What the exercise asks: Repeat the data below exactly. Include each line.

Provided records:
Content starts
(* ===== verification/TransferMemory.v ===== *)
(** * Downloads into an in-memory file system

    A concrete file system, source and clock: names point to inodes, inodes hold
    bytes, the source serves the bytes of [content].  In it a transfer that is
    resumed again and again, with any chunk size and any chunk budget, ends with
    the exact content under its final name ([transfer_completes]).  A source that
    fails before its first block leaves the transfer stuck
    ([empty_interruption_stuck]). *)

From S2P Require Export Transfers.
From S2P Require Import CacheModels.
Import Cache.

Lemma str_len_empty s : str_empty s = true <-> String.length s = 0%nat.
Proof. destruct s; cbn; split; done. Qed.

(** ** The file system *)

Record memory := {
  m_files : gmap path Z;
  m_data : gmap Z string;
  m_position : gmap Z nat;
  m_next : Z
}.

Definition set_data (i : Z) (s : string) (m : memory) : memory :=
  {| m_files := m_files m; m_data := <[i := s]> (m_data m); m_position := m_position m; m_next := m_next m |}.
Definition set_position (i : Z) (n : nat) (m : memory) : memory :=
  {| m_files := m_files m; m_data := m_data m; m_position := <[i := n]> (m_position m); m_next := m_next m |}.
Definition set_files (f : gmap path Z) (m : memory) : memory :=
  {| m_files := f; m_data := m_data m; m_position := m_position m; m_next := m_next m |}.
(* ===== verification/EnvManager.v ===== *)
(** * Environment lifecycle manager

    environment_manager.py and environment_providers.py.  A provider is a record
    of operations on the world [W]; the manager's registry is a map from names.
    The local variables of [realize] that its exception handler reads ([current]
    and [handle]) live in the world of the [try] block, so they survive an
    exception as in the source. *)

From S2P Require Export Files EnvModels.

Definition BASE_READY_CAPABILITIES : list string :=
  ["acquisition"; "artifact-digest-visibility"; "construction"; "diagnostics"; "rollback"; "runtime-identity";
   "safe-release"; "smoke-verification"].
Definition MUTATED_STATES : list string :=
  ["acquiring"; "verifying_artifacts"; "artifacts_verified"; "constructing"; "constructed"; "verifying_runtime";
   "runtime_verified"; "verifying_smoke"; "smoke_verified"; "fingerprinting"; "ready"; "releasing"; "release_failed";
   "cleanup_required"].
(* ===== verification/Calibration.v ===== *)
(** * Calibration of resource estimates

    [CalibrationPolicy], [CalibrationSnapshot] and [build_calibration] of
    telemetry_models.py, and what a snapshot promises: its numbers are nearest-rank
    percentiles of the newest complete measurements and its upper bound covers
    all of them. *)

From S2P Require Export TelemetryModels CleanText.
Import Tel.

Record CalibrationPolicy := {
  cpol_minimum_samples : Z;
  cpol_maximum_samples : Z;
  cpol_expected_percentile_basis_points : Z;
  cpol_upper_percentile_basis_points : Z;
  cpol_headroom_basis_points : Z
}.

(** [CalibrationPolicy()] *)
Definition default_policy : CalibrationPolicy :=
  {| cpol_minimum_samples := 3; cpol_maximum_samples := 64; cpol_expected_percentile_basis_points := 5000;
     cpol_upper_percentile_basis_points := 9500; cpol_headroom_basis_points := 2500 |}.

Definition percentile_guard (label : string) (value : Z) : result unit :=
  _safe_integer label value 1;;
  raise_if (10000 <? value) (ValueError (label +:+ " cannot exceed 100 percent")).

#[export] Instance CalibrationPolicy_post_init : Dataclass CalibrationPolicy := fun self =>
  _safe_integer "minimum calibration samples" (cpol_minimum_samples self) 1;;
  _safe_integer "maximum calibration samples" (cpol_maximum_samples self) (cpol_minimum_samples self);;
  raise_if (10000 <? cpol_maximum_samples self) (ValueError "calibration sample window cannot exceed 10000");;
  percentile_guard "expected calibration percentile" (cpol_expected_percentile_basis_points self);;
  percentile_guard "upper calibration percentile" (cpol_upper_percentile_basis_points self);;
  raise_if (cpol_upper_percentile_basis_points self <? cpol_expected_percentile_basis_points self)
    (ValueError "expected calibration percentile cannot exceed upper percentile");;
  _safe_integer "calibration headroom basis points" (cpol_headroom_basis_points self) 0;;
  raise_if (100000 <? cpol_headroom_basis_points self) (ValueError "calibration headroom cannot exceed 1000 percent").

Definition calibration_policy_to_dict (self : CalibrationPolicy) : json :=
  JObj [("expected_percentile_basis_points", JInt (cpol_expected_percentile_basis_points self));
        ("headroom_basis_points", JInt (cpol_headroom_basis_points self));
        ("maximum_samples", JInt (cpol_maximum_samples self)); ("minimum_samples", JInt (cpol_minimum_samples self));
        ("upper_percentile_basis_points", JInt (cpol_upper_percentile_basis_points self))].

(** [values[rank - 1]] of the rank [max(1, ceil(len * basis_points / 10000))]. *)
Definition nearest_index (n basis_points : Z) : Z := Z.max 1 ((n * basis_points + 9999) / 10000).
Definition tuple_item (item : option Z) : result Z :=
  match item with
  | Some v => Ok v
  | None => Raise (OtherException "IndexError" "tuple index out of range")
  end.
Definition _nearest_rank (values : list Z) (basis_points : Z) : result Z :=
  tuple_item (values !! Z.to_nat (nearest_index (Z.of_nat (length values)) basis_points - 1)).

Record CalibrationSnapshot := {
  csn_operation_kind : string;
  csn_calibration_key : string;
  csn_metric_name : string;
  csn_pool_kind : string;
  csn_unit : string;
  csn_sample_ids : list string;
  csn_sample_count : Z;
  csn_minimum : option Z;
  csn_maximum : option Z;
  csn_expected : option Z;
  csn_upper_bound : option Z;
  csn_eligible : bool;
  csn_calibration_digest : string;
  csn_policy : CalibrationPolicy
}.

Definition snapshot_to_dict (self : CalibrationSnapshot) : list (string * json) :=
  [("calibration_digest", JStr (csn_calibration_digest self)); ("calibration_key", JStr (csn_calibration_key self));
   ("canonical_authority", JBool false); ("eligible", JBool (csn_eligible self));
   ("expected", JOptInt (csn_expected self)); ("maximum", JOptInt (csn_maximum self));
   ("metric_name", JStr (csn_metric_name self)); ("minimum", JOptInt (csn_minimum self));
   ("operation_kind", JStr (csn_operation_kind self)); ("policy", calibration_policy_to_dict (csn_policy self));
   ("pool_kind", JStr (csn_pool_kind self)); ("record_type", JStr "calibration-snapshot");
   ("sample_count", JInt (csn_sample_count self)); ("sample_ids", JStrs (csn_sample_ids self));
   ("schema_version", JStr TELEMETRY_SCHEMA_VERSION); ("semantic_authority", JBool false);
   ("unit", JStr (csn_unit self)); ("upper_bound", JOptInt (csn_upper_bound self))].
Content ends
Written solution:
(* ===== verification/TransferMemory.v ===== *)
(** * Downloads into an in-memory file system

    A concrete file system, source and clock: names point to inodes, inodes hold
    bytes, the source serves the bytes of [content].  In it a transfer that is
    resumed again and again, with any chunk size and any chunk budget, ends with
    the exact content under its final name ([transfer_completes]).  A source that
    fails before its first block leaves the transfer stuck
    ([empty_interruption_stuck]). *)

From S2P Require Export Transfers.
From S2P Require Import CacheModels.
Import Cache.

Lemma str_len_empty s : str_empty s = true <-> String.length s = 0%nat.
Proof. destruct s; cbn; split; done. Qed.

(** ** The file system *)

Record memory := {
  m_files : gmap path Z;
  m_data : gmap Z string;
  m_position : gmap Z nat;
  m_next : Z
}.

Definition set_data (i : Z) (s : string) (m : memory) : memory :=
  {| m_files := m_files m; m_data := <[i := s]> (m_data m); m_position := m_position m; m_next := m_next m |}.
Definition set_position (i : Z) (n : nat) (m : memory) : memory :=
  {| m_files := m_files m; m_data := m_data m; m_position := <[i := n]> (m_position m); m_next := m_next m |}.
Definition set_files (f : gmap path Z) (m : memory) : memory :=
  {| m_files := f; m_data := m_data m; m_position := m_position m; m_next := m_next m |}.
(* ===== verification/EnvManager.v ===== *)
(** * Environment lifecycle manager

    environment_manager.py and environment_providers.py.  A provider is a record
    of operations on the world [W]; the manager's registry is a map from names.
    The local variables of [realize] that its exception handler reads ([current]
    and [handle]) live in the world of the [try] block, so they survive an
    exception as in the source. *)

From S2P Require Export Files EnvModels.

Definition BASE_READY_CAPABILITIES : list string :=
  ["acquisition"; "artifact-digest-visibility"; "construction"; "diagnostics"; "rollback"; "runtime-identity";
   "safe-release"; "smoke-verification"].
Definition MUTATED_STATES : list string :=
  ["acquiring"; "verifying_artifacts"; "artifacts_verified"; "constructing"; "constructed"; "verifying_runtime";
   "runtime_verified"; "verifying_smoke"; "smoke_verified"; "fingerprinting"; "ready"; "releasing"; "release_failed";
   "cleanup_required"].
(* ===== verification/Calibration.v ===== *)
(** * Calibration of resource estimates

    [CalibrationPolicy], [CalibrationSnapshot] and [build_calibration] of
    telemetry_models.py, and what a snapshot promises: its numbers are nearest-rank
    percentiles of the newest complete measurements and its upper bound covers
    all of them. *)

From S2P Require Export TelemetryModels CleanText.
Import Tel.

Record CalibrationPolicy := {
  cpol_minimum_samples : Z;
  cpol_maximum_samples : Z;
  cpol_expected_percentile_basis_points : Z;
  cpol_upper_percentile_basis_points : Z;
  cpol_headroom_basis_points : Z
}.

(** [CalibrationPolicy()] *)
Definition default_policy : CalibrationPolicy :=
  {| cpol_minimum_samples := 3; cpol_maximum_samples := 64; cpol_expected_percentile_basis_points := 5000;
     cpol_upper_percentile_basis_points := 9500; cpol_headroom_basis_points := 2500 |}.

Definition percentile_guard (label : string) (value : Z) : result unit :=
  _safe_integer label value 1;;
  raise_if (10000 <? value) (ValueError (label +:+ " cannot exceed 100 percent")).

#[export] Instance CalibrationPolicy_post_init : Dataclass CalibrationPolicy := fun self =>
  _safe_integer "minimum calibration samples" (cpol_minimum_samples self) 1;;
  _safe_integer "maximum calibration samples" (cpol_maximum_samples self) (cpol_minimum_samples self);;
  raise_if (10000 <? cpol_maximum_samples self) (ValueError "calibration sample window cannot exceed 10000");;
  percentile_guard "expected calibration percentile" (cpol_expected_percentile_basis_points self);;
  percentile_guard "upper calibration percentile" (cpol_upper_percentile_basis_points self);;
  raise_if (cpol_upper_percentile_basis_points self <? cpol_expected_percentile_basis_points self)
    (ValueError "expected calibration percentile cannot exceed upper percentile");;
  _safe_integer "calibration headroom basis points" (cpol_headroom_basis_points self) 0;;
  raise_if (100000 <? cpol_headroom_basis_points self) (ValueError "calibration headroom cannot exceed 1000 percent").

Definition calibration_policy_to_dict (self : CalibrationPolicy) : json :=
  JObj [("expected_percentile_basis_points", JInt (cpol_expected_percentile_basis_points self));
        ("headroom_basis_points", JInt (cpol_headroom_basis_points self));
        ("maximum_samples", JInt (cpol_maximum_samples self)); ("minimum_samples", JInt (cpol_minimum_samples self));
        ("upper_percentile_basis_points", JInt (cpol_upper_percentile_basis_points self))].

(** [values[rank - 1]] of the rank [max(1, ceil(len * basis_points / 10000))]. *)
Definition nearest_index (n basis_points : Z) : Z := Z.max 1 ((n * basis_points + 9999) / 10000).
Definition tuple_item (item : option Z) : result Z :=
  match item with
  | Some v => Ok v
  | None => Raise (OtherException "IndexError" "tuple index out of range")
  end.
Definition _nearest_rank (values : list Z) (basis_points : Z) : result Z :=
  tuple_item (values !! Z.to_nat (nearest_index (Z.of_nat (length values)) basis_points - 1)).

Record CalibrationSnapshot := {
  csn_operation_kind : string;
  csn_calibration_key : string;
  csn_metric_name : string;
  csn_pool_kind : string;
  csn_unit : string;
  csn_sample_ids : list string;
  csn_sample_count : Z;
  csn_minimum : option Z;
  csn_maximum : option Z;
  csn_expected : option Z;
  csn_upper_bound : option Z;
  csn_eligible : bool;
  csn_calibration_digest : string;
  csn_policy : CalibrationPolicy
}.

Definition snapshot_to_dict (self : CalibrationSnapshot) : list (string * json) :=
  [("calibration_digest", JStr (csn_calibration_digest self)); ("calibration_key", JStr (csn_calibration_key self));
   ("canonical_authority", JBool false); ("eligible", JBool (csn_eligible self));
   ("expected", JOptInt (csn_expected self)); ("maximum", JOptInt (csn_maximum self));
   ("metric_name", JStr (csn_metric_name self)); ("minimum", JOptInt (csn_minimum self));
   ("operation_kind", JStr (csn_operation_kind self)); ("policy", calibration_policy_to_dict (csn_policy self));
   ("pool_kind", JStr (csn_pool_kind self)); ("record_type", JStr "calibration-snapshot");
   ("sample_count", JInt (csn_sample_count self)); ("sample_ids", JStrs (csn_sample_ids self));
   ("schema_version", JStr TELEMETRY_SCHEMA_VERSION); ("semantic_authority", JBool false);
   ("unit", JStr (csn_unit self)); ("upper_bound", JOptInt (csn_upper_bound self))].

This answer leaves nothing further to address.